Stored records
|---|
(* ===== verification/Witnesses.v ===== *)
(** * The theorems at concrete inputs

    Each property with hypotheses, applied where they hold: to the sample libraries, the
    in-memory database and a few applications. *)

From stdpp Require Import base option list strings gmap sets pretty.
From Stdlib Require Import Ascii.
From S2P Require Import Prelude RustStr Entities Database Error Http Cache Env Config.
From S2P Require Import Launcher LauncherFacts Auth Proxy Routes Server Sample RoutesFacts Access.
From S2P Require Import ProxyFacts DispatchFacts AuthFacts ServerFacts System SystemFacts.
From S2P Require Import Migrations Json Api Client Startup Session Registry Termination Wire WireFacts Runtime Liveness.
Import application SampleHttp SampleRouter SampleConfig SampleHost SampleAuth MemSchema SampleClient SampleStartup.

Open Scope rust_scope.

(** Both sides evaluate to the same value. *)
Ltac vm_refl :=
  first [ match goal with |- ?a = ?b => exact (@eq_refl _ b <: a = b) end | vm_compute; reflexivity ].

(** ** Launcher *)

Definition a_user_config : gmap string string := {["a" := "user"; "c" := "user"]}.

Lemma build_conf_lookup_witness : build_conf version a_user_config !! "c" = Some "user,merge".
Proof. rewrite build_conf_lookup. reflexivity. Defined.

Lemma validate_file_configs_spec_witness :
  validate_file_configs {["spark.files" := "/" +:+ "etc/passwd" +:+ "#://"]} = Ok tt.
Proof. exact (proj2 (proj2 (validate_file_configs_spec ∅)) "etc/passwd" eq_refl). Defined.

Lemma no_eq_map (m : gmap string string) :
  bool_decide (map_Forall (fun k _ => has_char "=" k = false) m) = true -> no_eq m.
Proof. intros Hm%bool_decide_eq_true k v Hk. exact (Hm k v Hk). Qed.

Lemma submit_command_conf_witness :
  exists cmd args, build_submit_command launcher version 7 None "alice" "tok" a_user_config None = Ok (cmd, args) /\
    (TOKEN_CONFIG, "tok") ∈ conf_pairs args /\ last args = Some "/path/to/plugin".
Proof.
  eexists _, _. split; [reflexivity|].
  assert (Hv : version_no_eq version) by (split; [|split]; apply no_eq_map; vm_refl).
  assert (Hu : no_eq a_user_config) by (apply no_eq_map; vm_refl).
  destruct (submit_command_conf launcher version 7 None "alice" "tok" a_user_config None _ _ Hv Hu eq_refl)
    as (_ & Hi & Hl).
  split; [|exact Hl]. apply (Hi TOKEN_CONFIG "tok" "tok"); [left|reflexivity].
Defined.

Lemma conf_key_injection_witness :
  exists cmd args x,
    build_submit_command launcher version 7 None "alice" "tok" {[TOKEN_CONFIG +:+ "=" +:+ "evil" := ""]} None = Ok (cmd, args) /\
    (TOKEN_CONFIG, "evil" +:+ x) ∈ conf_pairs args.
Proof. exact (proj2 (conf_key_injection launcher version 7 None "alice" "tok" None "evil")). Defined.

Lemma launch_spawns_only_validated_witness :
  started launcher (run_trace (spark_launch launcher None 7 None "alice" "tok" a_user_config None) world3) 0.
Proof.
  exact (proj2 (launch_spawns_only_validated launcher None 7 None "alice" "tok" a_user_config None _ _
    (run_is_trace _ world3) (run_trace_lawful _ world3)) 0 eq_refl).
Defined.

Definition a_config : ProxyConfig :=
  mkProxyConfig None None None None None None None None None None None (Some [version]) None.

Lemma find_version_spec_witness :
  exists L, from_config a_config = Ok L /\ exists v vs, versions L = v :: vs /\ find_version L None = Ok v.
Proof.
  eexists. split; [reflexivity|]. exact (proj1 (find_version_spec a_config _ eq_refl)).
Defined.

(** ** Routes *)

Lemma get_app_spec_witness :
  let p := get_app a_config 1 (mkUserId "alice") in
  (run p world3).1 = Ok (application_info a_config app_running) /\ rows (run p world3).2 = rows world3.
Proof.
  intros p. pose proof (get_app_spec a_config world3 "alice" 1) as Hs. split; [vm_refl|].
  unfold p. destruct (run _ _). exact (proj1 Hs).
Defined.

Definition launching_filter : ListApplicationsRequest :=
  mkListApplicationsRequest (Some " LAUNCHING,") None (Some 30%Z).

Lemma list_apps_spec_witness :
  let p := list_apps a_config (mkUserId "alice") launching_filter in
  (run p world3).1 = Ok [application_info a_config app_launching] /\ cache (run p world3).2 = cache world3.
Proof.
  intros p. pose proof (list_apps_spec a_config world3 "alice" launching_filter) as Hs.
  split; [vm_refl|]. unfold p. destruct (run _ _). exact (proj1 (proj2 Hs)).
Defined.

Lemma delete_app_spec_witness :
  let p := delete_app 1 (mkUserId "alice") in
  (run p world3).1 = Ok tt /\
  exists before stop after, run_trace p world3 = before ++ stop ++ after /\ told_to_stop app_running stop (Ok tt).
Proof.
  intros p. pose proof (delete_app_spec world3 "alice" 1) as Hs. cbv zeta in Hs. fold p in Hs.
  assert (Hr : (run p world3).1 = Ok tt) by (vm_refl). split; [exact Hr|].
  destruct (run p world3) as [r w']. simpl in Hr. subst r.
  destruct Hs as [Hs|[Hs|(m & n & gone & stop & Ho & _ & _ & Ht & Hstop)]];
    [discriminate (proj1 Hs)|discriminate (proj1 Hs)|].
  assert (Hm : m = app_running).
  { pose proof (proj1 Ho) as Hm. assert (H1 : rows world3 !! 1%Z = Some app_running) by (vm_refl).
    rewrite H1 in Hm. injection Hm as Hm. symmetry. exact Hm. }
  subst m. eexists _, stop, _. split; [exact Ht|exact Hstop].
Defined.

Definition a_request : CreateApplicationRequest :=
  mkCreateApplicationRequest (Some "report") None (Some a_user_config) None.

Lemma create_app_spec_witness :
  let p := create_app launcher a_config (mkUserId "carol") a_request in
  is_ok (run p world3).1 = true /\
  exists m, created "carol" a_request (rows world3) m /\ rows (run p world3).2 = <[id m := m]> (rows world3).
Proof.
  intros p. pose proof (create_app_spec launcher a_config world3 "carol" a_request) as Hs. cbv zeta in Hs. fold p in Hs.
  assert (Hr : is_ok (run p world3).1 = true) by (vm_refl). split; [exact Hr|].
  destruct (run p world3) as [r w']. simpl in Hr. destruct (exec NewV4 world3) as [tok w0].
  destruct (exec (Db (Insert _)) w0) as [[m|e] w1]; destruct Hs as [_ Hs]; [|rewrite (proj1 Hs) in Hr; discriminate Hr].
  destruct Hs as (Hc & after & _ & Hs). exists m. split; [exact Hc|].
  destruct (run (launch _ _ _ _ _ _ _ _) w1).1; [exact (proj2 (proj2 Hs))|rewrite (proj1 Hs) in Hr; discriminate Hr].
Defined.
|---|
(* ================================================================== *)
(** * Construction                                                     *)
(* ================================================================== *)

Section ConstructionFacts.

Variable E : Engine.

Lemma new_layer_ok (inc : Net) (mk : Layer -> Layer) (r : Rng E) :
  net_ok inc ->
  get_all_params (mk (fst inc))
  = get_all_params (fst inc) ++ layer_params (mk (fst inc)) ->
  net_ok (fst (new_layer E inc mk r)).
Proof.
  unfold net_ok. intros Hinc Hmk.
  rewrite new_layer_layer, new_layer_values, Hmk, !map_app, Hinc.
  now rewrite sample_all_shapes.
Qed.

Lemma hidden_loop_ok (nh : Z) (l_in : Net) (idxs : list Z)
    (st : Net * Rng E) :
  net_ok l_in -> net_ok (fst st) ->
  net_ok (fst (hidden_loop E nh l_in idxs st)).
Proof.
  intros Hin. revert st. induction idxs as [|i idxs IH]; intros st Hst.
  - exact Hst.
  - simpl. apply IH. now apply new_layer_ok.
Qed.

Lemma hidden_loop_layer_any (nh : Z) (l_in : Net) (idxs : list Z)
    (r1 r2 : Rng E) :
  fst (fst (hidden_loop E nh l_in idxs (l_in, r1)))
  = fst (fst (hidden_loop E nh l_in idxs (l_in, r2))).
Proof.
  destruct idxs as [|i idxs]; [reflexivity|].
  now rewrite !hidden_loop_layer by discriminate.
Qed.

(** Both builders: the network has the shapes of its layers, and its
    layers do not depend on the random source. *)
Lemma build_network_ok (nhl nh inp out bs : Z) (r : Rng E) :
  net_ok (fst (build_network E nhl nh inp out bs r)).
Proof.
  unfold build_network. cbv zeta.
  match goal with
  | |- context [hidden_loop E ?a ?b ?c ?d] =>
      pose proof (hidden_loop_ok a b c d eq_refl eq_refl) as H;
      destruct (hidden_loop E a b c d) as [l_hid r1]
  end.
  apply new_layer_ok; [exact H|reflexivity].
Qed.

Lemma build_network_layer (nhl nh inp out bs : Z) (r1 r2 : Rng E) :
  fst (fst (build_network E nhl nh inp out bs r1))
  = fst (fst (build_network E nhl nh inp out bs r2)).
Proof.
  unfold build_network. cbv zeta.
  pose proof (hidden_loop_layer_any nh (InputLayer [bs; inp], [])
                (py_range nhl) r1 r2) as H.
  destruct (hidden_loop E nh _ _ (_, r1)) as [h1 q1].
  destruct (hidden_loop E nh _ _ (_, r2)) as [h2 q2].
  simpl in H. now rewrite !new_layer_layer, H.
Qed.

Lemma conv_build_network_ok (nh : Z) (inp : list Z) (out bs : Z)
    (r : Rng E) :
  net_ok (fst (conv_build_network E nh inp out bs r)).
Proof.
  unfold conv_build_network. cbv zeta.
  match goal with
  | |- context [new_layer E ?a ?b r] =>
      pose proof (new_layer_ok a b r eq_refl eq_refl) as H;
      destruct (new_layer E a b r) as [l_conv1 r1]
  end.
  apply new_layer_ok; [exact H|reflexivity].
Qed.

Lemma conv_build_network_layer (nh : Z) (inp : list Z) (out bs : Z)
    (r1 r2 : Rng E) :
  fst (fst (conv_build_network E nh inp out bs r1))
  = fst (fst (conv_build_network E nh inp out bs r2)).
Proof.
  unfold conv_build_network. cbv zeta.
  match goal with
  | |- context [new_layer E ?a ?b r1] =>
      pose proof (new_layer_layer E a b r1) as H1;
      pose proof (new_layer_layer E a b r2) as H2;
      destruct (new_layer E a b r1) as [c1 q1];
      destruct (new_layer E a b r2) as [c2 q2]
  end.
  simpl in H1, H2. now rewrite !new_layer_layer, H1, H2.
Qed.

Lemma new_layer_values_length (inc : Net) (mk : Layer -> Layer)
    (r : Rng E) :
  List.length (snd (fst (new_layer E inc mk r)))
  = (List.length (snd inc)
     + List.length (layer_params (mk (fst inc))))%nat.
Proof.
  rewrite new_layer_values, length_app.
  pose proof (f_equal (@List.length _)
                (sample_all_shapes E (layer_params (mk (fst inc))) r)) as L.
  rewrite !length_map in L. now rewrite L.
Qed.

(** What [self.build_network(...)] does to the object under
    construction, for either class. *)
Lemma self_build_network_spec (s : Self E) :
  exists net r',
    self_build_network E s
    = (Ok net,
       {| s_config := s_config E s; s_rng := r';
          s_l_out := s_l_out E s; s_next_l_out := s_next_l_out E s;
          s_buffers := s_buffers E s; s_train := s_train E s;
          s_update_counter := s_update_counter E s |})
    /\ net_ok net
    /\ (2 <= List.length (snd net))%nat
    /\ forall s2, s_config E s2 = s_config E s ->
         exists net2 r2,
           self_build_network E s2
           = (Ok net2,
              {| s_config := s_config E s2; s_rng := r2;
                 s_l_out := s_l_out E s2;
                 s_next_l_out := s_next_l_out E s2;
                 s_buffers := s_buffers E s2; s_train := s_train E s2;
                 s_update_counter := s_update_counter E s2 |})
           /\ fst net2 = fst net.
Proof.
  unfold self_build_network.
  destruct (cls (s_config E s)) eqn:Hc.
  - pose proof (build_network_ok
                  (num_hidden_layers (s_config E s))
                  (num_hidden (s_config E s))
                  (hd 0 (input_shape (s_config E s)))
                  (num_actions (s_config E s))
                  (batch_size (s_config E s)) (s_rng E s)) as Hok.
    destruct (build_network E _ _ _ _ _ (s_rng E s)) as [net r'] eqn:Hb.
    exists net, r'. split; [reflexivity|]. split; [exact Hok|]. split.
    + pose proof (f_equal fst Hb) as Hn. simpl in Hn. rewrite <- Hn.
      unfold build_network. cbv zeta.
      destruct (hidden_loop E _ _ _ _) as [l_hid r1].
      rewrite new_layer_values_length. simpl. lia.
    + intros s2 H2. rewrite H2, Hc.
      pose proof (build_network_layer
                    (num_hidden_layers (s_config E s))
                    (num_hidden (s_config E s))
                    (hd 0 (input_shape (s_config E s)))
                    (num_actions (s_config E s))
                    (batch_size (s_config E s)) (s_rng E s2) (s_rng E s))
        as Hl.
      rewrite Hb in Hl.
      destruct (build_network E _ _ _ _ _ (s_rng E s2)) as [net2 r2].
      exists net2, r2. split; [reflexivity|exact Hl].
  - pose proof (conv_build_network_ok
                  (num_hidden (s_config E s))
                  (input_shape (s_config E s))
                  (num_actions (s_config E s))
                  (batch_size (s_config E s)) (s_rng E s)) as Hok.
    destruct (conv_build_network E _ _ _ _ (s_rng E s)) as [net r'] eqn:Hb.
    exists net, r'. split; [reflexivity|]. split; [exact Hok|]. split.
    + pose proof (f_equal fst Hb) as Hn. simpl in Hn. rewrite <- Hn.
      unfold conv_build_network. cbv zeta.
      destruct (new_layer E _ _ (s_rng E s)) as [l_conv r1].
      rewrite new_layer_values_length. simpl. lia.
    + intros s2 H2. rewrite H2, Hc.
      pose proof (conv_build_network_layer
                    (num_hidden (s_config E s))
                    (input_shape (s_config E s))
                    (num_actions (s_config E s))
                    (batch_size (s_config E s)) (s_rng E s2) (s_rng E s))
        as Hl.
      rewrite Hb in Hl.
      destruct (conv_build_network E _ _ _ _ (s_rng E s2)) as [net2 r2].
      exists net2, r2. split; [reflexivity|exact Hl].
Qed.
|---|
_Requirement:_
Which lines of the records above contain the word "apply"? Copy each of them.

_Answer area:_
  assert (Hv : version_no_eq version) by (split; [|split]; apply no_eq_map; vm_refl).
  assert (Hu : no_eq a_user_config) by (apply no_eq_map; vm_refl).
  split; [|exact Hl]. apply (Hi TOKEN_CONFIG "tok" "tok"); [left|reflexivity].
  - simpl. apply IH. now apply new_layer_ok.
  apply new_layer_ok; [exact H|reflexivity].
  apply new_layer_ok; [exact H|reflexivity].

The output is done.